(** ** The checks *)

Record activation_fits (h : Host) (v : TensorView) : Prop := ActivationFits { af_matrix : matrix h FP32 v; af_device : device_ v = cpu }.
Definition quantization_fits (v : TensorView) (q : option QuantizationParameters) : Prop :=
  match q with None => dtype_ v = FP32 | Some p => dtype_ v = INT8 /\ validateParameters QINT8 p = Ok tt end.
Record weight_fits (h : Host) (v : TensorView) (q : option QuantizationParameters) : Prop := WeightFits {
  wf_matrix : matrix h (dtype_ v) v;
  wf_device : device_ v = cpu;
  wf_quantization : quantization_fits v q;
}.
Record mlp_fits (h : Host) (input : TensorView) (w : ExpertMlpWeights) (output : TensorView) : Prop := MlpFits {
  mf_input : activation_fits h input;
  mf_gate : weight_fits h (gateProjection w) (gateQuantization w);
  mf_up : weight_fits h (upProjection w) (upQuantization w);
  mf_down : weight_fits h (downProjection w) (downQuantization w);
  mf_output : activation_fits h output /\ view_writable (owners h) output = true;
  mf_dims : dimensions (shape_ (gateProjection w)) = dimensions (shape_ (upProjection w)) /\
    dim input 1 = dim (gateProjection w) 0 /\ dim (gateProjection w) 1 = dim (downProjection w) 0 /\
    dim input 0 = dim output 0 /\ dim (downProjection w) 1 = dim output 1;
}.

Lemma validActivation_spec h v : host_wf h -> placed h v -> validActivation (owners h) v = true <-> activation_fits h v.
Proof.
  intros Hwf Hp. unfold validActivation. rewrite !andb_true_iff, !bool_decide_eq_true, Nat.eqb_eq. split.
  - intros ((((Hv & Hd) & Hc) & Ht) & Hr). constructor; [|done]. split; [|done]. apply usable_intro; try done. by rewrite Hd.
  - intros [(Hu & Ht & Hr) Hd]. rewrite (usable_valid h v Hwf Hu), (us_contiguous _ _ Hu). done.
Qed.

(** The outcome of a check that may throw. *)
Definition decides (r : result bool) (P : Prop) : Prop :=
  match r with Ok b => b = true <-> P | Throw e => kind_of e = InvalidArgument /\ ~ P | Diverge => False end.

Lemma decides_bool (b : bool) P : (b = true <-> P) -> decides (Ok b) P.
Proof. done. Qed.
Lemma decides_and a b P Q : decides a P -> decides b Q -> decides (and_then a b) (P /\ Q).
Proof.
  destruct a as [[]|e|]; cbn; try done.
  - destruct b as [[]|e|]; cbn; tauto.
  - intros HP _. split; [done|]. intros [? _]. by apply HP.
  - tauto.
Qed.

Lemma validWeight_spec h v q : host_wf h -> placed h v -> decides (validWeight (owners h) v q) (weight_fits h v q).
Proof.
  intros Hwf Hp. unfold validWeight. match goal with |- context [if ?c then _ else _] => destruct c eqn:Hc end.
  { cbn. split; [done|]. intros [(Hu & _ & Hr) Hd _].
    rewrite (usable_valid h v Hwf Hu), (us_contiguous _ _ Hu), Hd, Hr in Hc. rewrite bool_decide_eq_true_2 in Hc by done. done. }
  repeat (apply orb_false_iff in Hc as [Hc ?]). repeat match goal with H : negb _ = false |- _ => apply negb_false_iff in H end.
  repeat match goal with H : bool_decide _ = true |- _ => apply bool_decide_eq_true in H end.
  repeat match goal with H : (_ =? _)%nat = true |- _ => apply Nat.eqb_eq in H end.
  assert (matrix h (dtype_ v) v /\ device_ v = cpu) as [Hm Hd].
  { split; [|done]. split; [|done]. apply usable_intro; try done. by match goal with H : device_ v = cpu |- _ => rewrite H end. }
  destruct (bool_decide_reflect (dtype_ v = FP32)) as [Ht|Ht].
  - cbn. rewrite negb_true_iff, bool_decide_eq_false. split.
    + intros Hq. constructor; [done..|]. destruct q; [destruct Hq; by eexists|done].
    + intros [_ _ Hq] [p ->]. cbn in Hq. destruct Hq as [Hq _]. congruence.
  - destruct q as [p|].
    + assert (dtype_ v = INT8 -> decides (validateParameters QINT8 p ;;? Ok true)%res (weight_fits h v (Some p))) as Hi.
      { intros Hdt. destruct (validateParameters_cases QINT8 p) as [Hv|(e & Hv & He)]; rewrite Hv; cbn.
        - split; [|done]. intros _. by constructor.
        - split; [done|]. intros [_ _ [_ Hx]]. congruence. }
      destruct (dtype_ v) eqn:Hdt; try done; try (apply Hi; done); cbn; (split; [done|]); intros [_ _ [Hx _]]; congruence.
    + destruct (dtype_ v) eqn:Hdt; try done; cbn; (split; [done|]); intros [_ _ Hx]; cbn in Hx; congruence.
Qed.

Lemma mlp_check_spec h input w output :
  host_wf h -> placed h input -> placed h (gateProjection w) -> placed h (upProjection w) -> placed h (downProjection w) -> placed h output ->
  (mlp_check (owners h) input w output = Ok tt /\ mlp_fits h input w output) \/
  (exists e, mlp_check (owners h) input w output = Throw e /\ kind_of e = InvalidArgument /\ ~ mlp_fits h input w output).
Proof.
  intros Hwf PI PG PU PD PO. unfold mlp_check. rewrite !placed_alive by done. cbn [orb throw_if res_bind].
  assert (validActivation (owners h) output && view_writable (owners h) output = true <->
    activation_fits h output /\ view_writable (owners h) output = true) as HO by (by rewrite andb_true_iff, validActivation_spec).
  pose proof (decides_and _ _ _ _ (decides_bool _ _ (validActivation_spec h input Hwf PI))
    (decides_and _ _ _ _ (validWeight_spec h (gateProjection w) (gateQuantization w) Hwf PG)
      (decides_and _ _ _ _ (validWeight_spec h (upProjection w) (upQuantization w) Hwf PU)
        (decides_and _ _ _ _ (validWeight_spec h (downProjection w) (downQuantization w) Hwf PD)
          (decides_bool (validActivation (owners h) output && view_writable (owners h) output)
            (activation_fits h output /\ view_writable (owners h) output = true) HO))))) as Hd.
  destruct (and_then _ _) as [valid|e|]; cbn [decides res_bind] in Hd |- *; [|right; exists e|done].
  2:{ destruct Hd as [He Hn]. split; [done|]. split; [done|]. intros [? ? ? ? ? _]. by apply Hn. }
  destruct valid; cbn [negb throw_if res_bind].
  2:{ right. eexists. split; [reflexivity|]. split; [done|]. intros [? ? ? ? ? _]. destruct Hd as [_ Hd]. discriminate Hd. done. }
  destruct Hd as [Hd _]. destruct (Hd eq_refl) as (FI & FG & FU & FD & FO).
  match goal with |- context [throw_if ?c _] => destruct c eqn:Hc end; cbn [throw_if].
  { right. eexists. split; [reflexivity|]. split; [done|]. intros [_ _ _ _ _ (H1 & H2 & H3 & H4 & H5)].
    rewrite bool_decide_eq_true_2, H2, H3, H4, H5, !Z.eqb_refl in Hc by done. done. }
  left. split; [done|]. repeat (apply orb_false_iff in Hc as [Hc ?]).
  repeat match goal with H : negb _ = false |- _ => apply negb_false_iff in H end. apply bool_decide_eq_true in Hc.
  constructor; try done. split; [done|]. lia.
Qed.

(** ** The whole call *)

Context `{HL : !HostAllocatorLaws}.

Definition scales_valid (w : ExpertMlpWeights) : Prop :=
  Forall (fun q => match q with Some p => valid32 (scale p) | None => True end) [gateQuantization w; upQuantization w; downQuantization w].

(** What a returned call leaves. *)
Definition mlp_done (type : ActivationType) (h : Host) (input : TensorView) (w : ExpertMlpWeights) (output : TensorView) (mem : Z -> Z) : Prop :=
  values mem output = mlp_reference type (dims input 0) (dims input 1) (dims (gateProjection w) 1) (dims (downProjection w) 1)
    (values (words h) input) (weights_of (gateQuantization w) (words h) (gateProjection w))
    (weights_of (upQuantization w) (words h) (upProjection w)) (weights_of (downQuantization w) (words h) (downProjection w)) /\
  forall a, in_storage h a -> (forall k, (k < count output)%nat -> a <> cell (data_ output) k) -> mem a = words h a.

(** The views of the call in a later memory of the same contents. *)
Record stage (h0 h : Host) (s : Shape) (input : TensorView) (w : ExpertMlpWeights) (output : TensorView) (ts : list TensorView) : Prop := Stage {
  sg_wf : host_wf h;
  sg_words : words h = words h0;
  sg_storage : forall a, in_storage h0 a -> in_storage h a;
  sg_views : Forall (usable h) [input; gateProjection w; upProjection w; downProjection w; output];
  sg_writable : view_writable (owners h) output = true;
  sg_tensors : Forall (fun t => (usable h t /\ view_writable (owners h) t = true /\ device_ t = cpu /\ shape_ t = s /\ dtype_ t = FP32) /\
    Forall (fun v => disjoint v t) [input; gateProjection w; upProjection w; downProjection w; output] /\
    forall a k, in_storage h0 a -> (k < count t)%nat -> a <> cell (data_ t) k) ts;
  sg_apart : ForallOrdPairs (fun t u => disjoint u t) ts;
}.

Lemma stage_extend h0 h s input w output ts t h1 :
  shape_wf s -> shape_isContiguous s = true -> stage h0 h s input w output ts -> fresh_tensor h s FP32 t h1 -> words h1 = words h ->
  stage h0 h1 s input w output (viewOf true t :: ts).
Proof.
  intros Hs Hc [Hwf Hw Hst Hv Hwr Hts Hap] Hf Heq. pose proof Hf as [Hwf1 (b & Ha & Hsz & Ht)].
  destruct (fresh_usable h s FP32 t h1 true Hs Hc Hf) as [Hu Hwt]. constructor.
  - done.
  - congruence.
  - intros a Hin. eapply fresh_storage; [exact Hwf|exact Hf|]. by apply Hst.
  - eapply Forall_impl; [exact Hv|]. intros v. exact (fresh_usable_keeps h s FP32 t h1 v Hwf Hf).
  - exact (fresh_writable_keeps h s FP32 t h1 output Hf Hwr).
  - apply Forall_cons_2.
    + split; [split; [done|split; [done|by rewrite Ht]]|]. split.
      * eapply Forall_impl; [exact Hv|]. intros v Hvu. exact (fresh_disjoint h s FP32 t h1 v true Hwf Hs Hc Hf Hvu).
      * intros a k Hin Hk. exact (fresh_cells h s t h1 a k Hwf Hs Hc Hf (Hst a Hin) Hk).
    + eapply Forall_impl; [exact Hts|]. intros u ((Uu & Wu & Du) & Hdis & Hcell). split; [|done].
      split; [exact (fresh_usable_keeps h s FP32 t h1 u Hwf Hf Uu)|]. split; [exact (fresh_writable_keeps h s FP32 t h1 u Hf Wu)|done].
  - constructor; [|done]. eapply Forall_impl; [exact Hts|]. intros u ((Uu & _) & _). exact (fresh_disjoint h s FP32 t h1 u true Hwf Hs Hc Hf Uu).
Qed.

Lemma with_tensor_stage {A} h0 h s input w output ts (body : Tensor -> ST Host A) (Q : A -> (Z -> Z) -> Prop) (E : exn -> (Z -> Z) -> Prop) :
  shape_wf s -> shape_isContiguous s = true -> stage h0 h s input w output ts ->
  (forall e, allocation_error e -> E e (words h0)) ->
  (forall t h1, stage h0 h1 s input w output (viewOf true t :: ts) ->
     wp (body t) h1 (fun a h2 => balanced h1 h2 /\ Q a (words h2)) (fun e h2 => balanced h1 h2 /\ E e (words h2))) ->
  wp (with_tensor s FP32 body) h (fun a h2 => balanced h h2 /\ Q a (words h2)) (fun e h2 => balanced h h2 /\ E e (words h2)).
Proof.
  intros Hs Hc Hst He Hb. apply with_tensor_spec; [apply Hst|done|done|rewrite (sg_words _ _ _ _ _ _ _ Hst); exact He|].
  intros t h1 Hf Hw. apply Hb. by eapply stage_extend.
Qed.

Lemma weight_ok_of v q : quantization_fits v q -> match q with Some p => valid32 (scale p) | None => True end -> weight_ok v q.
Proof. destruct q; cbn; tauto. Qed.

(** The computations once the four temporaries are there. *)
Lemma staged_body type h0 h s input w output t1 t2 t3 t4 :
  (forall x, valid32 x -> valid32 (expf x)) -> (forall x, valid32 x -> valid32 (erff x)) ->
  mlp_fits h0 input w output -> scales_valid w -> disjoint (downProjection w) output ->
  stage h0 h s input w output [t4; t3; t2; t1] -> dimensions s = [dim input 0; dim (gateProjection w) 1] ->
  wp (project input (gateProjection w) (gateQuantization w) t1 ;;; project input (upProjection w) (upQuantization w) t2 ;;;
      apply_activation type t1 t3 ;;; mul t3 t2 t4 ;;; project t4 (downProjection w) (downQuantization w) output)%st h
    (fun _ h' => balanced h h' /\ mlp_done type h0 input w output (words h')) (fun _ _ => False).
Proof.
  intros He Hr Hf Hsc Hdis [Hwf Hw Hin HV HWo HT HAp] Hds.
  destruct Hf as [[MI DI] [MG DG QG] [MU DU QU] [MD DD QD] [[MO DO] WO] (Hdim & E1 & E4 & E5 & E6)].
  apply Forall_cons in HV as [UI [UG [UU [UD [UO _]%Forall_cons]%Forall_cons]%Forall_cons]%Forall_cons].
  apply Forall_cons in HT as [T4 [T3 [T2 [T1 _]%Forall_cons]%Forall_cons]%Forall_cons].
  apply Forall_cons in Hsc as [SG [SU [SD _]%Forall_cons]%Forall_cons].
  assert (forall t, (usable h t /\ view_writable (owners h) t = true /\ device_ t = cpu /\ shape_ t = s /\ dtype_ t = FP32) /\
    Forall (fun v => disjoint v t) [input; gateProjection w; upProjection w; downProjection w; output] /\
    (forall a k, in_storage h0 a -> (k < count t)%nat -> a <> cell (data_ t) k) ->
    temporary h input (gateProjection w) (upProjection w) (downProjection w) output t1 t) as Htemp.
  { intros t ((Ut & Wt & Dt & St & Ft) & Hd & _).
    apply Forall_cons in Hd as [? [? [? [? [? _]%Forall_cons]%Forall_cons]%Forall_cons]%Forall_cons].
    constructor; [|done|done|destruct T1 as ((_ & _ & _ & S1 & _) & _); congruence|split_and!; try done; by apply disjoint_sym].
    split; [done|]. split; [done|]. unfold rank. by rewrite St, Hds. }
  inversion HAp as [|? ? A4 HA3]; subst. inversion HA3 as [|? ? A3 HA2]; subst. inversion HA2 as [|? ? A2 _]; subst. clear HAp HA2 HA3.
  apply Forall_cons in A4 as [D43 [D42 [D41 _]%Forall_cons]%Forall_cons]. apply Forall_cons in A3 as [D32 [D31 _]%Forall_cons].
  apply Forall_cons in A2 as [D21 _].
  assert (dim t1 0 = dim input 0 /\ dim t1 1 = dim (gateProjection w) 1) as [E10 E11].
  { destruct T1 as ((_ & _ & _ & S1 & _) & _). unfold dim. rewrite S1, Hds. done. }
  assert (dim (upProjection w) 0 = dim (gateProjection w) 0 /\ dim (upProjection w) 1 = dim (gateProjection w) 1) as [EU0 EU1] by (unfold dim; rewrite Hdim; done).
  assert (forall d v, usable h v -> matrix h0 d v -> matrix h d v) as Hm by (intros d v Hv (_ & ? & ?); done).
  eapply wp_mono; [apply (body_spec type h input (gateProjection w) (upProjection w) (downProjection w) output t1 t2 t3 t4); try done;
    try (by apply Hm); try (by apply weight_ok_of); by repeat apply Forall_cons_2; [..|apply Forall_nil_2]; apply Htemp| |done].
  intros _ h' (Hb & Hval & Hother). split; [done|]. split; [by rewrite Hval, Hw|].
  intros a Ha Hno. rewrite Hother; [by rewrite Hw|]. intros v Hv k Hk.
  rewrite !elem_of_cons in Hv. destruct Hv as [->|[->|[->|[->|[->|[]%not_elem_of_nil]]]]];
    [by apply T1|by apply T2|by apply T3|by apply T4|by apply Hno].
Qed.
──────────────────────────────
Tally the lines in the records above that contain the word "gateQuantization". Write the number and nothing else.

5